Prononcé publiquement par arrêt contradictoire le JEUDI 10 JUIN 2021 par mise à la disposition des parties au Greffe de la Cour, les parties en ayant été préalablement avisées dans les conditions prévues au deuxième alinéa de l'article 450 du code de procédure civile.


EXPOSE DU LITIGE ET DE LA PROCÉDURE :


Par acte notarié du 30 avril 1993, Mme [O] [C] Veuve [V], Mme [G] [V] épouse [H] et M. [U] [H] (les consorts [V]-[H]) ont consenti à la SARL Kaimen exerçant l'activité d'achat et vente de produits de maroquinerie, bijoux, fantaisie, cadeaux, un bail commercial à compter du 1er octobre 1993 sur un local leur appartenant situé à [Adresse 5], moyennant un loyer annuel de 108000 francs hors taxes, soit 16464.49 euros, avec indexation.


Par jugement du 21 février 2018, le Juge des loyers commerciaux près du tribunal de grande instance d'Orléans a principalement :
- dit que des modifications notables concernant les facteurs locaux de commercialité sont intervenues pour l'activité commerciale exercée par la SARL Kaimen,
- fixé le loyer du bail renouvelé à compter du 1er octobre 2011 à la valeur locative des locaux soit la somme de 49.324? par an, avec indexation,
- condamné la SARL Kaimen à payer aux consorts [V]-[H] le solde des loyers non payés depuis le 1er octobre 2011 au vu de la différence entre les loyers effectivement versés et la valeur locative, le tout devant tenir compte de la variation annuelle du coût de la construction,
- dit que cette somme portera intérêts au taux légal à compter du présent jugement,
- rejeté les autres demandes,
















- dit n'y avoir lieu à application des dispositions de l'article 700 du code de procédure civile,
- condamné la SARL Kaimen aux dépens dont ceux de l'expertise judiciaire,
- ordonné l'exécution provisoire du jugement.


La SARL Kaimen a interjeté appel de ce jugement et obtenu, par ordonnance du 19 septembre 2018 l'arrêt de l'exécution provisoire.


Par arrêt du 4 avril 2019, la cour d'appel d'Orléans a confirmé en toutes ses dispositions le jugement du 21 février 2018. Cet arrêt a été signifié à la SARL Kaimen le 29 avril 2019. Un pourvoi a été formé, rejeté le 26 mars 2020 par la Cour de cassation.

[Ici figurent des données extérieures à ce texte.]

Lemma rankPipeline_ext (rules : list json) :
  (forall rule fields, In rule rules -> rule = JObj fields ->
     resolve1 (at_key rule "target") current
     = resolve2 (at_key rule "target") current) ->
  forall candidates,
    rankPipeline resolve1 rules current candidates
    = rankPipeline resolve2 rules current candidates.
Proof.
  induction rules as [|rule rules IH]; intros H candidates; [reflexivity|].
  cbn [rankPipeline]. destruct (length candidates <=? 1)%nat; [reflexivity|].
  rewrite (rankStage_ext rule candidates).
  - destruct (rankStage resolve2 rule current candidates); [|reflexivity].
    cbn. apply IH. intros r f Hin. apply H. now right.
  - intros fields. apply H. now left.
Qed.

Lemma resolveSelectorBody_ext (selector : json) :
  (forall target, depth target < depth selector ->
     resolve1 target current = resolve2 target current) ->
  resolveSelectorBody resolve1 selector current
  = resolveSelectorBody resolve2 selector current.
Proof.
  intros H. destruct selector as [| | | | |fields]; try reflexivity.
  unfold resolveSelectorBody.
  destruct (value_string (JObj fields) "kind" "") as [kind|]; [|reflexivity].
  cbn [bind]. destruct (String.eqb kind "selector.named"); [reflexivity|].
  destruct (collectCandidates kind (JObj fields) (selections current))
    as [[|c cs]|]; try reflexivity.
  cbn [bind].
  assert (Hrules : forall rankRules,
             value_json (JObj fields) "rank" (JArr []) = Ok rankRules ->
             rankRules = JArr [] \/ depth rankRules < depth (JObj fields)).
  { intros rankRules. unfold value_json, value_with.
    destruct (assoc "rank" fields) eqn:E; intros [= <-]; [right|now left].
    now apply depth_assoc in E. }
  destruct (value_json (JObj fields) "rank" (JArr [])) as [rankRules|];
    [|reflexivity].
  cbn [bind]. rewrite (rankPipeline_ext (elements rankRules)); [reflexivity|].
  intros rule rfields Hin ->. apply H.
  destruct (Hrules rankRules eq_refl) as [->|Hlt]; [destruct Hin|].
  pose proof (depth_at_key (JObj rfields) "target") as Ht.
  cbv beta iota in Ht.
  destruct (depth_elements _ _ Hin) as [Hd|Hd]; lia.
Qed.
Lemma main_loop_polls port pre t rest w r w' :
  stop_request t = true ->
  main_loop port (pre ++ t :: rest) w = (r, w') ->
  polls w' <= polls w + length pre.
Proof.
  intros Ht. revert w. induction pre as [|t0 pre IH]; intros w.
  - simpl app. rewrite main_loop_stop by done. intros [= <- <-]. simpl. lia.
  - rewrite <- app_comm_cons, main_loop_cons. simpl.
    set (w0 := if stop_request t0 then _ else _).
    assert (polls w0 = polls w) as Hw0 by (unfold w0; by destruct (stop_request t0)).
    destruct (running w0); [|intros [= <- <-]; lia].
    destruct (turn port t0 w0) as [[[]|e|] w1] eqn:Hturn;
      apply turn_polls in Hturn.
    + intros [= <- <-]. lia.
    + intros H. apply IH in H. lia.
    + intros [= <- <-]. lia.
    + intros [= <- <-]. lia.
Qed.

(** The loop fails to come back only when one of its turns does. *)
Lemma main_loop_diverge port pre t rest w w' :
  stop_request t = true ->
  main_loop port (pre ++ t :: rest) w = (Diverge, w') ->
  exists t1 w1 w2, t1 ∈ pre /\ turn port t1 w1 = (Diverge, w2).
Proof.
  intros Ht. revert w. induction pre as [|t0 pre IH]; intros w.
  - simpl app. by rewrite main_loop_stop.
  - rewrite <- app_comm_cons, main_loop_cons. simpl.
    set (w0 := if stop_request t0 then _ else _).
    destruct (running w0); [|done].
    destruct (turn port t0 w0) as [[[]|e|] w1] eqn:Hturn; try done.
    + intros H. destruct (IH _ H) as (t1 & w2 & w3 & Hin & Hd).
      exists t1, w2, w3. split; [by constructor|done].
    + intros _. exists t0, w0, w1. split; [by constructor|done].
Qed.

Lemma startup_returns w w' : startup w <> (Diverge, w').
Proof.
  unfold startup, bind, new_socket, sock_bind, sock_setblocking, sel_register,
    print.
  repeat case_match; simplify_eq; done.
Qed.

Lemma polls_startup : preserves same_polls startup.
Proof.
  unfold startup.
  repeat (apply preserves_bind; [exact same_polls_trans|auto with frame|intros ?]).
  auto with frame.
Qed.

Lemma selecting_set_running b :
  preserves still_selecting (fun w => (Ok tt, set_running b w)).
Proof. intros w r w' [= <- <-]. unfold still_selecting. simpl. auto. Qed.

Lemma selecting_dispatch port key : preserves still_selecting (dispatch port key).
Proof.
  apply preserves_dispatch;
    first [exact still_selecting_refl | exact still_selecting_trans
          | auto with frame].
Qed.

Lemma selecting_turn port t : preserves still_selecting (turn port t).
Proof.
  unfold turn. apply preserves_try_except; [exact still_selecting_trans| |].
  - apply preserves_bind; [exact still_selecting_trans|auto with frame|].
    intros events.
    apply preserves_bind; [exact still_selecting_trans| |intros _; auto with frame].
    apply preserves_for_each;
      [exact still_selecting_refl|exact still_selecting_trans|].
    apply selecting_dispatch.
  - intros e hm.
    destruct (is_KeyboardInterrupt e); [|destruct (is_Exception e); [|done]];
      intros [= <-];
      repeat (apply preserves_bind; [exact still_selecting_trans| |intros ?]);
      auto using selecting_set_running with frame.
Qed.

Lemma selecting_main_loop port ticks :
  preserves still_selecting (main_loop port ticks).
Proof.
  induction ticks as [|t ticks IH]; intros w r w'.
  - simpl. destruct (running w); intros [= <- <-]; apply still_selecting_refl.
  - rewrite main_loop_cons. simpl.
    set (w0 := if stop_request t then _ else _).
    assert (still_selecting w w0) as H0.
    { unfold w0, still_selecting. destruct (stop_request t); simpl; auto. }
    destruct (running w0); [|by intros [= <- <-]].
    destruct (turn port t w0) as [[[]|e|] w1] eqn:Hturn;
      apply selecting_turn in Hturn;
      pose proof (still_selecting_trans _ _ _ H0 Hturn) as H1.
    + by intros [= <- <-].
    + intros H. apply IH in H. by eapply still_selecting_trans.
    + by intros [= <- <-].
    + by intros [= <- <-].
Qed.

Lemma selecting_serve port ticks : preserves still_selecting (serve port ticks).
Proof.
  unfold serve. apply preserves_try_except; [exact still_selecting_trans| |].
  - apply preserves_bind; [exact still_selecting_trans| |intros _; apply selecting_main_loop].
    unfold startup.
    repeat (apply preserves_bind;
            [exact still_selecting_trans|auto with frame|intros ?]).
    auto with frame.
  - intros e hm. apply preserves_except_Exception. auto with frame.
Qed.

Lemma serve_cut port pre t rest w :
  stop_request t = true ->
  serve port (pre ++ t :: rest) w = serve port (pre ++ [t]) w.
Proof.
  intros Ht. unfold serve, try_except, bind.
  destruct (startup w) as [[[]|e|] w0]; [|done|done].
  by rewrite main_loop_cut.
Qed.

Lemma serve_polls port pre t rest w r w' :
  stop_request t = true ->
  serve port (pre ++ t :: rest) w = (r, w') ->
  polls w' <= polls w + length pre.
Proof.
  intros Ht. unfold serve, try_except, bind.
  destruct (startup w) as [[[]|e|] w0] eqn:Hs;
    pose proof (polls_startup _ _ _ Hs) as Hp; unfold same_polls in Hp.
  - destruct (main_loop _ _ _) as [[[]|e|] w1] eqn:Hloop;
      apply main_loop_polls in Hloop; try done.
    + intros [= <- <-]. lia.
    + unfold except_Exception, print. destruct (is_Exception e);
        intros [= <- <-]; simpl; lia.
    + intros [= <- <-]. lia.
  - unfold except_Exception, print. destruct (is_Exception e);
      intros [= <- <-]; simpl; lia.
  - intros [= <- <-]. lia.
Qed.
(* ===== verification/_CoqProject ===== *)
-Q . S2P
Prelude.v
IoBytes.v
Flash.v
ConfigStore.v
Regmap.v
MbServer.v
MbTcp.v
Rtu.v
FwUpg.v
FwUdp.v
FwCan.v
UdpCfg.v
Calendar.v
Clock.v
IntFlash.v
BootCan.v
W25q.v
FlashMap.v
Lfs.v
HistoryFile.v
History.v
Io.v
Device.v
Log.v
WebJson.v
WebCmds.v
WsCrypto.v
Ws.v
Httpd.v
FtpText.v
Ftpd.v
ShellEdit.v
Shell.v
Macraw.v
(* ===== verification/Regmap.v ===== *)
(** The register model: [src/modbus/regmap.c], with the enums and counts of
    [src/include/init.h].

    [IoHooks] is the interface [src/include/io_hooks.h] plus the two
    [config_store.h] calls of this file: everything the register model calls in
    the rest of the firmware.  The tests of the repository link fakes against
    it, the firmware the real modules; so do we ([Trace] below, and the device
    of [Device.v]).  [IoHooksLaws] states what the register model relies on:
    the configuration read back is the one last saved, and no other hook
    changes it.  [LOG_*] calls have no state and are left out. *)

From S2P Require Import Prelude IoBytes Flash ConfigStore.

(** ** Counts and register indices ([init.h]) *)

Definition DI_NUM : Z := 16.
Definition DO_NUM : Z := 8.
Definition AI_NUM : Z := 4.

Definition MODBUS_HOLDING_REGISTER_NUMBERS : Z := 18.
Definition MODBUS_INPUT_REGISTER_NUMBERS : Z := 6.

Definition INPUT_VER_IDX : Z := 0.
Definition INPUT_AI0_IDX : Z := 1.
Definition INPUT_DI_IDX : Z := 5.

Definition HOLDING_DO_IDX : Z := 0x00.
Definition HOLDING_DI_ENABLE_IDX : Z := 0x01.
Definition HOLDING_AI_ENABLE_IDX : Z := 0x02.
Definition HOLDING_DI_SAMPLE_MS_IDX : Z := 0x03.
Definition HOLDING_AI_SAMPLE_MS_IDX : Z := 0x04.
Definition HOLDING_HISTORY_ENABLE_IDX : Z := 0x05.
Definition HOLDING_CAN_ID_IDX : Z := 0x06.
Definition HOLDING_CAN_BAUDRATE_IDX : Z := 0x07.
Definition HOLDING_RS485_BAUDRATE_IDX : Z := 0x08.
Definition HOLDING_SLAVE_ID_IDX : Z := 0x09.
Definition HOLDING_IP_OCTET1_IDX : Z := 0x0A.
Definition HOLDING_IP_OCTET2_IDX : Z := 0x0B.
Definition HOLDING_IP_OCTET3_IDX : Z := 0x0C.
Definition HOLDING_IP_OCTET4_IDX : Z := 0x0D.
Definition HOLDING_TIMESTAMP_HI_IDX : Z := 0x0E.
Definition HOLDING_TIMESTAMP_LO_IDX : Z := 0x0F.
Definition HOLDING_CONFIG_SAVE_IDX : Z := 0x10.
Definition HOLDING_REBOOT_IDX : Z := 0x11.

(** ** The rest of the firmware *)

Class IoHooks (E : Type) : Type := {
  hook_set_do : Z → E → E;                (* mb_set_do *)
  hook_history_enable : bool → E → E;     (* history_enable_write *)
  hook_history_sync : E → E;              (* history_sync *)
  hook_set_timestamp : Z → E → bool * E;  (* set_timestamp *)
  hook_now_epoch : E → Z * E;             (* io_now_epoch: a volatile read *)
  hook_reboot_cold : E → E;               (* io_reboot_cold, up to the reset *)
  hook_lock : E → E;                      (* io_lock *)
  hook_unlock : E → E;                    (* io_unlock *)
  hook_config_get : E → io_cfg;           (* config_store_get *)
  hook_config_save : io_cfg → E → bool * E; (* config_store_save *)
}.

Class IoHooksLaws (E : Type) `{IoHooks E} : Type := {
  config_get_ok e : cfg_ok (hook_config_get e);
  config_get_save c e :
    cfg_ok c → (hook_config_save c e).1 = true → hook_config_get (hook_config_save c e).2 = c;
  config_get_lock e : hook_config_get (hook_lock e) = hook_config_get e;
  config_get_unlock e : hook_config_get (hook_unlock e) = hook_config_get e;
  now_epoch_u32 e : is_u32 (hook_now_epoch e).1;
}.

(** ** State: the two register arrays, and the environment behind the hooks *)

Record regs (E : Type) := mk_regs { holding_reg : list Z; input_reg : list Z; env : E }.
Arguments mk_regs {E} _ _ _.
Arguments holding_reg {E} _.
Arguments input_reg {E} _.
Arguments env {E} _.

Definition holding_reg_init : list Z :=
  [0; 0xFFFF; 0x000F; 200; 200; 0; 0x0111; 250; 9600; 1; 192; 168; 12; 101; 0; 0; 0; 0].

(** the version word; the numbers come from the generated [fw_version.h] *)
Definition input_reg_init (major minor patch : Z) : list Z :=
  [u16 (Z.lor (Z.lor (Z.shiftl major 12) (Z.shiftl minor 8)) patch); 0; 0; 0; 0; 0].

(** type of the state: the two [uint16_t] arrays *)
Definition regs_ok {E} (s : regs E) : Prop :=
  length (holding_reg s) = 18%nat ∧ length (input_reg s) = 6%nat ∧
  Forall (is_u 16) (holding_reg s) ∧ Forall (is_u 16) (input_reg s).

Section Regmap.
Context {E : Type} `{IoHooks E}.

Abbreviation MR := (M (regs E)).

Definition hread (s : regs E) (i : Z) : Z := rd (holding_reg s) (Z.to_nat i).
Definition iread (s : regs E) (i : Z) : Z := rd (input_reg s) (Z.to_nat i).

Definition set_holding (i v : Z) : MR unit :=
  modify (λ s, mk_regs (<[Z.to_nat i := v]> (holding_reg s)) (input_reg s) (env s)).
Definition set_input (i v : Z) : MR unit :=
  modify (λ s, mk_regs (holding_reg s) (<[Z.to_nat i := v]> (input_reg s)) (env s)).

(** a call through the interface *)
Definition call (f : E → E) : MR unit :=
  modify (λ s, mk_regs (holding_reg s) (input_reg s) (f (env s))).
Definition call_ret {A} (f : E → A * E) : MR A :=
  λ s, let '(a, e) := f (env s) in (Done a, mk_regs (holding_reg s) (input_reg s) e).

(** *** Register access *)

Definition get_holding_reg (addr : Z) : MR Z :=
  gets (λ s, if MODBUS_HOLDING_REGISTER_NUMBERS <=? addr then 0 else hread s addr).

Definition io_read_holding (addr : Z) : MR Z :=
  if addr =? HOLDING_TIMESTAMP_HI_IDX
  then now ← call_ret hook_now_epoch; mret (u16 (Z.shiftr (u32 now) 16))
  else if addr =? HOLDING_TIMESTAMP_LO_IDX
  then now ← call_ret hook_now_epoch; mret (u16 (u32 now))
  else get_holding_reg addr.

Les consorts [V]-[H] ont fait signifier à la société Kaimen un commandement de payer visant la clause résolutoire par acte d'huissier du 5 juin 2019, portant sur une somme de 252.656? à titre de rappel de loyers avec intérêts suite à l'arrêt du 4 avril 2019, outre l'indemnité d'article 700 du code de procédure civile et les frais d'expertise.


A la demande de la SARL Kaimen et par jugement du 19 juin 2019, le tribunal de commerce d'Orléans a ouvert à l'égard de la SARL Kaimen une procédure de sauvegarde. Il a désigné la SELARL AJAssociés en qualité d'administrateur judiciaire et la société XXX en qualité de mandataire judiciaire.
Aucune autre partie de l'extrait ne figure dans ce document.